_YOUR ASSIGNMENT_
Each line of the entries, from the first to the line containing "- JavaScript numbers", is to be transcribed exactly as it stands; include no other lines.

------------------------

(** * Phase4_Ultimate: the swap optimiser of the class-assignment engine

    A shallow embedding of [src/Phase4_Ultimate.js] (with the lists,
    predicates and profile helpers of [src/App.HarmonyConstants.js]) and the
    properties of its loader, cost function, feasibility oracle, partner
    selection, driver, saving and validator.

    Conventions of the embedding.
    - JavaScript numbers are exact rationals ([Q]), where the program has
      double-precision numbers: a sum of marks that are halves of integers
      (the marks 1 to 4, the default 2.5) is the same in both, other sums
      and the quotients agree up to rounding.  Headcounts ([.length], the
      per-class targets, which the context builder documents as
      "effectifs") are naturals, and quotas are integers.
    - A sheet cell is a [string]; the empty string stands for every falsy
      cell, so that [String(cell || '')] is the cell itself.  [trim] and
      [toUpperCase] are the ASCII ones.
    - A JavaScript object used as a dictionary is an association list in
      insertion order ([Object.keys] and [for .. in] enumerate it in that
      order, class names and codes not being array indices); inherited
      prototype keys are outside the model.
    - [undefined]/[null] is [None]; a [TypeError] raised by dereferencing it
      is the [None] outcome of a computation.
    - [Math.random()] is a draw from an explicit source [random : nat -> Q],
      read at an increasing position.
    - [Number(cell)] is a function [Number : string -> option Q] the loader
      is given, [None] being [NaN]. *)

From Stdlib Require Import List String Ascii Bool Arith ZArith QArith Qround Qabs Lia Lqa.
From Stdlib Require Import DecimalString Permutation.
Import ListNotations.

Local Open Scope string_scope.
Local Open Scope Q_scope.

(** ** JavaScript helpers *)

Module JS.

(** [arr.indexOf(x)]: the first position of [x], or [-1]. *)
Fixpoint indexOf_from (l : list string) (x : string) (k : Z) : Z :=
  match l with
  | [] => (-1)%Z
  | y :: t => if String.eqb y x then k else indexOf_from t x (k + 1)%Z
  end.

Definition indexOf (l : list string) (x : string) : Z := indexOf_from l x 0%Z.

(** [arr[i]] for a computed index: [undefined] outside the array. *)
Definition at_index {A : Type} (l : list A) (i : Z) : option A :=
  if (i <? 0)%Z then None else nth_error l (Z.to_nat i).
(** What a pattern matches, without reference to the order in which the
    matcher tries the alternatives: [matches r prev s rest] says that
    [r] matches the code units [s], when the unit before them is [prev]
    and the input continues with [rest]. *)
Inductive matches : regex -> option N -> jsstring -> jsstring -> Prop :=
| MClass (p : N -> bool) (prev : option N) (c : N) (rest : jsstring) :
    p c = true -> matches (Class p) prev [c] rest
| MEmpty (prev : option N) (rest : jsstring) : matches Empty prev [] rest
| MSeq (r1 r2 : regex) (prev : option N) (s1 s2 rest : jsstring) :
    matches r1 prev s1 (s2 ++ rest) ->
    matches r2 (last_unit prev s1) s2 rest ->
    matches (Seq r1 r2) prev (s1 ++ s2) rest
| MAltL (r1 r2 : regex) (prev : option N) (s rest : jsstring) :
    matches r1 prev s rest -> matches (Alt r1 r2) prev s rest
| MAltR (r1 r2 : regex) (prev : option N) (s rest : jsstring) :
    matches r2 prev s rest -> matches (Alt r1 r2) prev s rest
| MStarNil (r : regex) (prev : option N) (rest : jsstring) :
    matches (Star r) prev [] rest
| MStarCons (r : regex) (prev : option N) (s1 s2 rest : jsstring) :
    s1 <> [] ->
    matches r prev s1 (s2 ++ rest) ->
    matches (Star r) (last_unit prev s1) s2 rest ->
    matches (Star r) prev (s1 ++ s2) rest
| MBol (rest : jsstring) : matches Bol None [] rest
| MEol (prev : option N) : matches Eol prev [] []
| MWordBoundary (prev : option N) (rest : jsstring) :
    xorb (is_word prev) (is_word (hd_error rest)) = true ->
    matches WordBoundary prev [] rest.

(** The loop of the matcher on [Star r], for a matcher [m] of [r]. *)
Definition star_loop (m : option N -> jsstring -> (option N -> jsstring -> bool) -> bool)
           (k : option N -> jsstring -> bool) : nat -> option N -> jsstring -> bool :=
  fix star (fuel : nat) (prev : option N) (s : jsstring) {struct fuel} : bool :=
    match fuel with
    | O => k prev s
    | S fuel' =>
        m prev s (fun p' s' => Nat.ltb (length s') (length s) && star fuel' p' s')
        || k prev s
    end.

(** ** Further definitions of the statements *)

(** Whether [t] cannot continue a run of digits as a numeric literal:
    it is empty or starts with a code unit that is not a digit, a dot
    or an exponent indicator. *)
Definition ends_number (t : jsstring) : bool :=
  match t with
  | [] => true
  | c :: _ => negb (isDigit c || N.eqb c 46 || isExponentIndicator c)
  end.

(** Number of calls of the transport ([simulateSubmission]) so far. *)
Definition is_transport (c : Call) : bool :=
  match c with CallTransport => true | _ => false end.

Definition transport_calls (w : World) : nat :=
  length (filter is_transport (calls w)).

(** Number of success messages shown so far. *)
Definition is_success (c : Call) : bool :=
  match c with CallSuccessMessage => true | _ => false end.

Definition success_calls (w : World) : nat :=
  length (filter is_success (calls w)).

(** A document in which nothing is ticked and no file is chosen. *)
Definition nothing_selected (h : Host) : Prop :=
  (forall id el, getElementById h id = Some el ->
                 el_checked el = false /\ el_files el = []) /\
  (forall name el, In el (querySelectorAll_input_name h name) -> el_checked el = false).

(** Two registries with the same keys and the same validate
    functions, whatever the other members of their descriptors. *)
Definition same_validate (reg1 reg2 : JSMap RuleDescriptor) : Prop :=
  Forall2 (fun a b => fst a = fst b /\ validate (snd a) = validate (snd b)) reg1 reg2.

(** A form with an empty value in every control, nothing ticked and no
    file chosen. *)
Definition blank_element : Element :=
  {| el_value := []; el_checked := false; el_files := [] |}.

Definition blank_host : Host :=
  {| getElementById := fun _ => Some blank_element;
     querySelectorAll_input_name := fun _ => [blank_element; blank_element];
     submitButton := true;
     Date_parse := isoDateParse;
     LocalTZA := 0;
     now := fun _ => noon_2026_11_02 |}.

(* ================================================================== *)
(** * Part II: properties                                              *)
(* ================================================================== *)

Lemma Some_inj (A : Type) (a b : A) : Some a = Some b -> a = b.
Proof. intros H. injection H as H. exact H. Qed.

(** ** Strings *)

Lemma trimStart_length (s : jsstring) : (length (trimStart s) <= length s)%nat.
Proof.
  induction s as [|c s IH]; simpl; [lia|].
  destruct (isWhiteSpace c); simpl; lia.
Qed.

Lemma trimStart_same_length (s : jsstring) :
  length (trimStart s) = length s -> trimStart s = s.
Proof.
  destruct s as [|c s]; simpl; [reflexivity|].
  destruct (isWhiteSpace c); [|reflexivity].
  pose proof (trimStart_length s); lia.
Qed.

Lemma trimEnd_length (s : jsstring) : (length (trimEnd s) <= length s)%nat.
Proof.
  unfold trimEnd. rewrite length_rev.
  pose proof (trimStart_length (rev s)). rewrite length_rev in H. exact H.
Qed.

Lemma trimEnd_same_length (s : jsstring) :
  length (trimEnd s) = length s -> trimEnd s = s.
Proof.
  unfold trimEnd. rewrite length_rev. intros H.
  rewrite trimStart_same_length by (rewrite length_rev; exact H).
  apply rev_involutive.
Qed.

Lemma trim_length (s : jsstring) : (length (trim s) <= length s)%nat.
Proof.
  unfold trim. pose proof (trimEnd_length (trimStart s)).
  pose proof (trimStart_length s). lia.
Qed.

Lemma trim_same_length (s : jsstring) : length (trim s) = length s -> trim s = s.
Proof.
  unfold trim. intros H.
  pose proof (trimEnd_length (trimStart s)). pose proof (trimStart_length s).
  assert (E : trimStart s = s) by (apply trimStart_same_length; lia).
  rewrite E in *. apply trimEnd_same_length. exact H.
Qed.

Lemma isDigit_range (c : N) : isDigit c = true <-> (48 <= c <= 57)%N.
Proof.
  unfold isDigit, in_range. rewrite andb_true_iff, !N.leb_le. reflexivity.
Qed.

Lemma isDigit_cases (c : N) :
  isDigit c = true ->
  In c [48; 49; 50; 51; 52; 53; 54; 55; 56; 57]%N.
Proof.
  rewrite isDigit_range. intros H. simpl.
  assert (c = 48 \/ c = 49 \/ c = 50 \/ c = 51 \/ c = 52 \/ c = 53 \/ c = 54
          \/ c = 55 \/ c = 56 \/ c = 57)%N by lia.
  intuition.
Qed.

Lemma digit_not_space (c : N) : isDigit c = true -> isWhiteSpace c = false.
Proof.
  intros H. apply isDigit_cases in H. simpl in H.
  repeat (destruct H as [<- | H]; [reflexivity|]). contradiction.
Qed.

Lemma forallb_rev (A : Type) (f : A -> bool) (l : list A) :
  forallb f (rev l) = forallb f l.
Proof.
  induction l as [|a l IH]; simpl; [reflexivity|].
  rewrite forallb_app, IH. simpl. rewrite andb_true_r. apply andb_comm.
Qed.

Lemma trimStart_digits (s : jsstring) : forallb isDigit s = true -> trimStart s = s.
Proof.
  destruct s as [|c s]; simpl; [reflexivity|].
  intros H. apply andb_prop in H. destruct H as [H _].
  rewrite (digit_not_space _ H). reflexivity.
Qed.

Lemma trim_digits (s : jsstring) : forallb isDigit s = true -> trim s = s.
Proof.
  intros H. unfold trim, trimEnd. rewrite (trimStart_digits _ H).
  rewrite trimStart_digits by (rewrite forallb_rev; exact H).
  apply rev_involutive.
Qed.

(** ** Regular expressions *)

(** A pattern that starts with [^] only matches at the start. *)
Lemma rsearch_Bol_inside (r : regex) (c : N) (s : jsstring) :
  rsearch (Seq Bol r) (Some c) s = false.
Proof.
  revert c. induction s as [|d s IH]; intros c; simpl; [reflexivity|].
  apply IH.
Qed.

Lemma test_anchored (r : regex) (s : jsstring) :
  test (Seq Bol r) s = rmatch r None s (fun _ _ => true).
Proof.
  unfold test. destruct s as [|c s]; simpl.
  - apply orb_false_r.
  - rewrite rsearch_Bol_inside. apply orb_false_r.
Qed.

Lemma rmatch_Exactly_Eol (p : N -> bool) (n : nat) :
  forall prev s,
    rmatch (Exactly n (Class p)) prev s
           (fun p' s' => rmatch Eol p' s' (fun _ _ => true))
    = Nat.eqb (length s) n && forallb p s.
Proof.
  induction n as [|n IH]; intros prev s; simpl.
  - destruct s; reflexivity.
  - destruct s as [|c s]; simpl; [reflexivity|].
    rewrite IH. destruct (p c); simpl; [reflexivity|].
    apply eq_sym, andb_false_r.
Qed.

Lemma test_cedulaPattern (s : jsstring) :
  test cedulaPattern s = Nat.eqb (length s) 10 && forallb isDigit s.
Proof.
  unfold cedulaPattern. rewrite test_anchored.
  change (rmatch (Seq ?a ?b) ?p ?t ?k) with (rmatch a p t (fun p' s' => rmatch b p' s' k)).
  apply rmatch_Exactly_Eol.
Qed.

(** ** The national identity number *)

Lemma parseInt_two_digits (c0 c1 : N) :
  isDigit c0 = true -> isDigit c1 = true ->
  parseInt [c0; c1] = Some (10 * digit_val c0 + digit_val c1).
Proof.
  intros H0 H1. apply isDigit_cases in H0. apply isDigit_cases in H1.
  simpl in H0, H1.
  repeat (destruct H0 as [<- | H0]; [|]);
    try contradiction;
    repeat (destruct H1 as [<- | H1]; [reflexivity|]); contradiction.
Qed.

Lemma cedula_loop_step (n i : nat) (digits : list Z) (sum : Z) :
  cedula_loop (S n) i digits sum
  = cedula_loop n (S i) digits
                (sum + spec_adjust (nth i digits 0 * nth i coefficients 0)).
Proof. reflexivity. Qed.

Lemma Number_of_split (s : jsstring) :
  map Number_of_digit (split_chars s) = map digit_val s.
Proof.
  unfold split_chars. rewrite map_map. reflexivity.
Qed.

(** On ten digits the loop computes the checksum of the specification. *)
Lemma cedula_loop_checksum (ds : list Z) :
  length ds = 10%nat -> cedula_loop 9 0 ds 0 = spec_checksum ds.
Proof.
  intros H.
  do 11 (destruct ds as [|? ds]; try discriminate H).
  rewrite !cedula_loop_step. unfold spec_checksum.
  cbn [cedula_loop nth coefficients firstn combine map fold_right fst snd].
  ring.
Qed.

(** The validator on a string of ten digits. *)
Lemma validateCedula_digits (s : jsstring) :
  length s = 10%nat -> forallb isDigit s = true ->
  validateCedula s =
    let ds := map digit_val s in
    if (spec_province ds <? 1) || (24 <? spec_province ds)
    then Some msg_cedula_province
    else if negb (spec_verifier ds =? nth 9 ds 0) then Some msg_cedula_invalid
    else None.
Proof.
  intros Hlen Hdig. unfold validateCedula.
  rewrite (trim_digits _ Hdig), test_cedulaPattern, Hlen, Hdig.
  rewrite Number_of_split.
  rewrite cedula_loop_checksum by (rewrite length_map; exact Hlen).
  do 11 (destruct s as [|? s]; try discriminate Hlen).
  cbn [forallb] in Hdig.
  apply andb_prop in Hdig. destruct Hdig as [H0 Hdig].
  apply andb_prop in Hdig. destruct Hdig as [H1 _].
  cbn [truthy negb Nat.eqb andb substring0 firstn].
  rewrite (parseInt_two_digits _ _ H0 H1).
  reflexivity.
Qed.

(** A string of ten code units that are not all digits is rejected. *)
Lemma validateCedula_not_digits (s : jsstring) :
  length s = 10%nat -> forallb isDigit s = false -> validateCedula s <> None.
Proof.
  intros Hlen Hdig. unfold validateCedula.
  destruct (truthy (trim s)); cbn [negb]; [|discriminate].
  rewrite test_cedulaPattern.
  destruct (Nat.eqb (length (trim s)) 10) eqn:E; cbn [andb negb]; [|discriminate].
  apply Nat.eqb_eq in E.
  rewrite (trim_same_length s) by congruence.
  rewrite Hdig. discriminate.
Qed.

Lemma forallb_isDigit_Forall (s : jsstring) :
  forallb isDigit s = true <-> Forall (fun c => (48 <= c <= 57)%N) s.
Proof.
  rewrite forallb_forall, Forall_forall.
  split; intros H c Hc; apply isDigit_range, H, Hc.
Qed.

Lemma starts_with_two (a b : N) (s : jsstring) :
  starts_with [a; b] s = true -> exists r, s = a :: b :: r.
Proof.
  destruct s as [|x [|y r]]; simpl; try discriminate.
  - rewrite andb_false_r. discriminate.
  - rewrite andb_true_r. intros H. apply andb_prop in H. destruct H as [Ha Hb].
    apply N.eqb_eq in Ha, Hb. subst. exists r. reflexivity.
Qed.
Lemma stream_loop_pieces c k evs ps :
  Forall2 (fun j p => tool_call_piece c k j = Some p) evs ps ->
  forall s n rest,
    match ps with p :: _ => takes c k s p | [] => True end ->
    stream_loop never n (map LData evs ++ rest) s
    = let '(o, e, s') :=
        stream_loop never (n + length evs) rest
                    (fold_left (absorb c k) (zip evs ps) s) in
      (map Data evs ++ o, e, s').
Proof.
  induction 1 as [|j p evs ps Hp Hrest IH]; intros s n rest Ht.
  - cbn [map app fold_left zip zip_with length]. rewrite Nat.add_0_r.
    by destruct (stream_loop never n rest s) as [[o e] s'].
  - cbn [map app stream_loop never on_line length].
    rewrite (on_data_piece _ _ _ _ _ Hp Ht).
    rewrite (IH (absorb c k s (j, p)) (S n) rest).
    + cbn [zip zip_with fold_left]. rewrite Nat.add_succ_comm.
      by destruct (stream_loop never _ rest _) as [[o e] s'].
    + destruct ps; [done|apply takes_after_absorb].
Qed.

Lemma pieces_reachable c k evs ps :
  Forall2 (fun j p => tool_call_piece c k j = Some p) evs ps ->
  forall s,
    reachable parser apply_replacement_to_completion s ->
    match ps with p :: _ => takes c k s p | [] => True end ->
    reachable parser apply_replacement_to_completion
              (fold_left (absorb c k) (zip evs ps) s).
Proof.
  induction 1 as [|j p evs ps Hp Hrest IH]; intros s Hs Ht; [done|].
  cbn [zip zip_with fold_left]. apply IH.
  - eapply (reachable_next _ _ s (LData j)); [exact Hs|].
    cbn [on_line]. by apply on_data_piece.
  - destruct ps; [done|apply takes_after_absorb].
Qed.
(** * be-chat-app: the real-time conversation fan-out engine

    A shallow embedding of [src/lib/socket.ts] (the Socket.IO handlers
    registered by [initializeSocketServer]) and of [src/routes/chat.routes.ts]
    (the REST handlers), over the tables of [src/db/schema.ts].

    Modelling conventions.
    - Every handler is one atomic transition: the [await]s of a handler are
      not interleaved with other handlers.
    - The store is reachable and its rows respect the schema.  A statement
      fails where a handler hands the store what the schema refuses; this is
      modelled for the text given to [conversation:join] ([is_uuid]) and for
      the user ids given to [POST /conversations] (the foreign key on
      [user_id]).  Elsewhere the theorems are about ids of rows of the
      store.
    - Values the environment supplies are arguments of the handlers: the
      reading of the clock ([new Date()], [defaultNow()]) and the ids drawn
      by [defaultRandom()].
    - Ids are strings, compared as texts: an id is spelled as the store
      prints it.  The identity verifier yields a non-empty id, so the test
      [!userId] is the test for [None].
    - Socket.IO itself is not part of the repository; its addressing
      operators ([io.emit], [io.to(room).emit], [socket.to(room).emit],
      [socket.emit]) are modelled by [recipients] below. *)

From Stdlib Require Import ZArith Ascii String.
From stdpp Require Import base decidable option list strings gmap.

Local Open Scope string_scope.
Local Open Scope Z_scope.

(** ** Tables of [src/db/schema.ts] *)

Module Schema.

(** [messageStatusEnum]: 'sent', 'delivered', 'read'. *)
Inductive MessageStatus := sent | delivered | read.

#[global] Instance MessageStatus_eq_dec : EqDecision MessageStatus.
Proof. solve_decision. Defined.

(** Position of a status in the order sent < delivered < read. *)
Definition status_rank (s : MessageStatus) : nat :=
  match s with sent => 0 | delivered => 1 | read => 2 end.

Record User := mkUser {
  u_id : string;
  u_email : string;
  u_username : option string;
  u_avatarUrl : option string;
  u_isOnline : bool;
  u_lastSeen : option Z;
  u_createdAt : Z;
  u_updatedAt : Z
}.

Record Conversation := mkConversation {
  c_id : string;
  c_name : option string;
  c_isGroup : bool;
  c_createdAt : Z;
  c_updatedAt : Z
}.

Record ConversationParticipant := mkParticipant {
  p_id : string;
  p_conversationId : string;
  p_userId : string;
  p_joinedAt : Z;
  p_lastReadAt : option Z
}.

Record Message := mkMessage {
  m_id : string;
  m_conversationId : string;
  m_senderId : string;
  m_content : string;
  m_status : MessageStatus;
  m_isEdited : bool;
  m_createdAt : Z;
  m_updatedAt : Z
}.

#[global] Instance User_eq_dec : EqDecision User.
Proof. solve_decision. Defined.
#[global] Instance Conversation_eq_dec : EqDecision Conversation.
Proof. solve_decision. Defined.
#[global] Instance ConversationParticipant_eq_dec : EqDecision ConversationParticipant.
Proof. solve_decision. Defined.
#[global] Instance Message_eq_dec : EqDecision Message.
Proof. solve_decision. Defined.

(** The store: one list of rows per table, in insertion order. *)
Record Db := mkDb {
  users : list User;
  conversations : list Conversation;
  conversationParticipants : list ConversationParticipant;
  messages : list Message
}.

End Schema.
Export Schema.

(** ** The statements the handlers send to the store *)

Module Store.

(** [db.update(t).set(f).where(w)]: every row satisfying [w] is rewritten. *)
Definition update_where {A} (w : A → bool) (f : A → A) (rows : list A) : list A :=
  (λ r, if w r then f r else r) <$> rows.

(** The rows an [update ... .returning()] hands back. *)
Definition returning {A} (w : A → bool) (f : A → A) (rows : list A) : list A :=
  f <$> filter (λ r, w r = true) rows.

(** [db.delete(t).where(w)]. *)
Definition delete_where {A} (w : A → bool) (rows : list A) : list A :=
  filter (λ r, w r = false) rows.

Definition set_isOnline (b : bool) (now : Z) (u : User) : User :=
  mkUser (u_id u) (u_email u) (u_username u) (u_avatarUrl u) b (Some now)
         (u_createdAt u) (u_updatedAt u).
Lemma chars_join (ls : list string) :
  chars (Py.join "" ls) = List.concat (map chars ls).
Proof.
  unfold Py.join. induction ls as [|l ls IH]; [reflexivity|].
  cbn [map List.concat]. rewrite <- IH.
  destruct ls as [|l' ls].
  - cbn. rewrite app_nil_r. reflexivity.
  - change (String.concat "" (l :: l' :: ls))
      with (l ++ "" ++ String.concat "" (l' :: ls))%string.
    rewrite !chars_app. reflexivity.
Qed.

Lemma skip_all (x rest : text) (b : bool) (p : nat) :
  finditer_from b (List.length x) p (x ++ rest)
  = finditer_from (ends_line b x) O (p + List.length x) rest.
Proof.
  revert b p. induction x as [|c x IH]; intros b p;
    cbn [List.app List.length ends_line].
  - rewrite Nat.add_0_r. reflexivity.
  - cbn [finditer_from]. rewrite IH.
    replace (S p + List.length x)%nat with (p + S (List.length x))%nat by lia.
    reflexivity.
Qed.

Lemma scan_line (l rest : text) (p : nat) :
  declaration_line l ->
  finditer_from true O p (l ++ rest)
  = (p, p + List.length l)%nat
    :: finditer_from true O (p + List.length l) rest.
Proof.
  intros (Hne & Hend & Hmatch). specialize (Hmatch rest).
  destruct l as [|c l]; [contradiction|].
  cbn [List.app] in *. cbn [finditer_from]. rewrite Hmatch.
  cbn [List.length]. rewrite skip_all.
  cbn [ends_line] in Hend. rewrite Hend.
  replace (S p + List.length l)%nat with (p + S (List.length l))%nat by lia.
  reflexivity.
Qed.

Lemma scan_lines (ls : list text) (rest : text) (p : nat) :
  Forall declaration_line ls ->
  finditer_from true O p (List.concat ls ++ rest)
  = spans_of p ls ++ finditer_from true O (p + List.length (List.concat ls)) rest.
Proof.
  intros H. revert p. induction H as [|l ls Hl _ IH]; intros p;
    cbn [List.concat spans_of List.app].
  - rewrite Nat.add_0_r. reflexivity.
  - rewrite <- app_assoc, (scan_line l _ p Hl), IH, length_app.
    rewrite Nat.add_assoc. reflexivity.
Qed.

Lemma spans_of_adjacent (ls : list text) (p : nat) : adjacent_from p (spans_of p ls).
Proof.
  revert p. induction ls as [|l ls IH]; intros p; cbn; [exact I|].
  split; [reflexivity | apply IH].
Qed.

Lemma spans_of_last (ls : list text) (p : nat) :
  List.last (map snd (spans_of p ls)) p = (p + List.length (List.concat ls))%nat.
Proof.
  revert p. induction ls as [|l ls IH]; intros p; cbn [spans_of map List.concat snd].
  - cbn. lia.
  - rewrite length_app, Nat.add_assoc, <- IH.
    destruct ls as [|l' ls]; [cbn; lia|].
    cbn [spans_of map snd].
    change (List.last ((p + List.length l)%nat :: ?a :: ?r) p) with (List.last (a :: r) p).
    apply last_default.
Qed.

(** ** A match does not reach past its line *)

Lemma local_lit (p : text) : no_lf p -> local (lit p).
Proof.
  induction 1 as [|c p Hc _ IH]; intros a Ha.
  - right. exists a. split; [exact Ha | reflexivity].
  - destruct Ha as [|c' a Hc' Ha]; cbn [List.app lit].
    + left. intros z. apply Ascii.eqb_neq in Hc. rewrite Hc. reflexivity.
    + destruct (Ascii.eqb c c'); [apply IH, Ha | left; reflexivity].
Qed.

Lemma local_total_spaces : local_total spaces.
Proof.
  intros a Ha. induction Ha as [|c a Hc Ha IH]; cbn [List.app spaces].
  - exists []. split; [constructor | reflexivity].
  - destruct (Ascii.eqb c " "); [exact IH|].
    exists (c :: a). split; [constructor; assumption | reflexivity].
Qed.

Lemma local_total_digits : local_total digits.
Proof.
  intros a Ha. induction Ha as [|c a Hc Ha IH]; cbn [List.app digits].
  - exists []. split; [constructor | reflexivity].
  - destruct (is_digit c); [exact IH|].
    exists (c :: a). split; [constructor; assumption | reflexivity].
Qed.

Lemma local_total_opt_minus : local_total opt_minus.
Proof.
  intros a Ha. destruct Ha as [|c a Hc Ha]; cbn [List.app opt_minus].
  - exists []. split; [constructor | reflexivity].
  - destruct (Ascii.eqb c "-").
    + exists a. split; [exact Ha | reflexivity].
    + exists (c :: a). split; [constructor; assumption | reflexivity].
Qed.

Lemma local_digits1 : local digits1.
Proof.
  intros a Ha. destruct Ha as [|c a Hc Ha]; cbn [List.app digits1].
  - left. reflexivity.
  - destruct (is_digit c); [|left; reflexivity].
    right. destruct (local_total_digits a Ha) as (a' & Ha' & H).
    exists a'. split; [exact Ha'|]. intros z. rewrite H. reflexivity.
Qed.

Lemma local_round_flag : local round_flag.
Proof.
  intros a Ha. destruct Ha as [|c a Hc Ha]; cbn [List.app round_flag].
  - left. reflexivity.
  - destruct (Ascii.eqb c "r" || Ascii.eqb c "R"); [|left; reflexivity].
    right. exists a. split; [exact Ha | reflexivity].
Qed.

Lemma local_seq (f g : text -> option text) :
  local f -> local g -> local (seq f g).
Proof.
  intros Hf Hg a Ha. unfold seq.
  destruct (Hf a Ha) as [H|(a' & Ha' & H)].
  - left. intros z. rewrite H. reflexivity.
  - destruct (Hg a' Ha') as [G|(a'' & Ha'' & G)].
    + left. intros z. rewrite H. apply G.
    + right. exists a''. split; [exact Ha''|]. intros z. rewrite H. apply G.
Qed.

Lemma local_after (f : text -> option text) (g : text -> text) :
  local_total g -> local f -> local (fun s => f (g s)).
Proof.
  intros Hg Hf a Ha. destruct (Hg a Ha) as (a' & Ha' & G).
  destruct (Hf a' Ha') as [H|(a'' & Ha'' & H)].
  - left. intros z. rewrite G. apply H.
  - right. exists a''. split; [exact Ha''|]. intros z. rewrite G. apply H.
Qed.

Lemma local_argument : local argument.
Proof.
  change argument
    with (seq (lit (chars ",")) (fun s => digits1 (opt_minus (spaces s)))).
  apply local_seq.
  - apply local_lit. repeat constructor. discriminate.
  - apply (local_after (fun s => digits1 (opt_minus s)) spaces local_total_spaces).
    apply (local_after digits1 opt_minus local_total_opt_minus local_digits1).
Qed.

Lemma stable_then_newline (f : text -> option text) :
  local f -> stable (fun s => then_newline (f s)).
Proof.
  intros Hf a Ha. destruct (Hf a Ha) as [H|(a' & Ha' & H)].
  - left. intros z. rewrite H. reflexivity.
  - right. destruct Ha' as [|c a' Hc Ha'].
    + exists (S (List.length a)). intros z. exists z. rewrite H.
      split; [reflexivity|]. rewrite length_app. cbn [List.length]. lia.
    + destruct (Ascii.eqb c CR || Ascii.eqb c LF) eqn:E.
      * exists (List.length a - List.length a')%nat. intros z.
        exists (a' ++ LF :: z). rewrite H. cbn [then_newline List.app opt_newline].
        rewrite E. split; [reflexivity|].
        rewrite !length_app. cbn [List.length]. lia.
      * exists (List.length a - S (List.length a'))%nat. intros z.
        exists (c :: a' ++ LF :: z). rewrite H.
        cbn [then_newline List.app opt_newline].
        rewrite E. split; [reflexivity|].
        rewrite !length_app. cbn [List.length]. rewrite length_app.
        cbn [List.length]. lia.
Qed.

------------------------

_FINISHED EXERCISE_
(** * Phase4_Ultimate: the swap optimiser of the class-assignment engine

    A shallow embedding of [src/Phase4_Ultimate.js] (with the lists,
    predicates and profile helpers of [src/App.HarmonyConstants.js]) and the
    properties of its loader, cost function, feasibility oracle, partner
    selection, driver, saving and validator.

    Conventions of the embedding.
    - JavaScript numbers are exact rationals ([Q]), where the program has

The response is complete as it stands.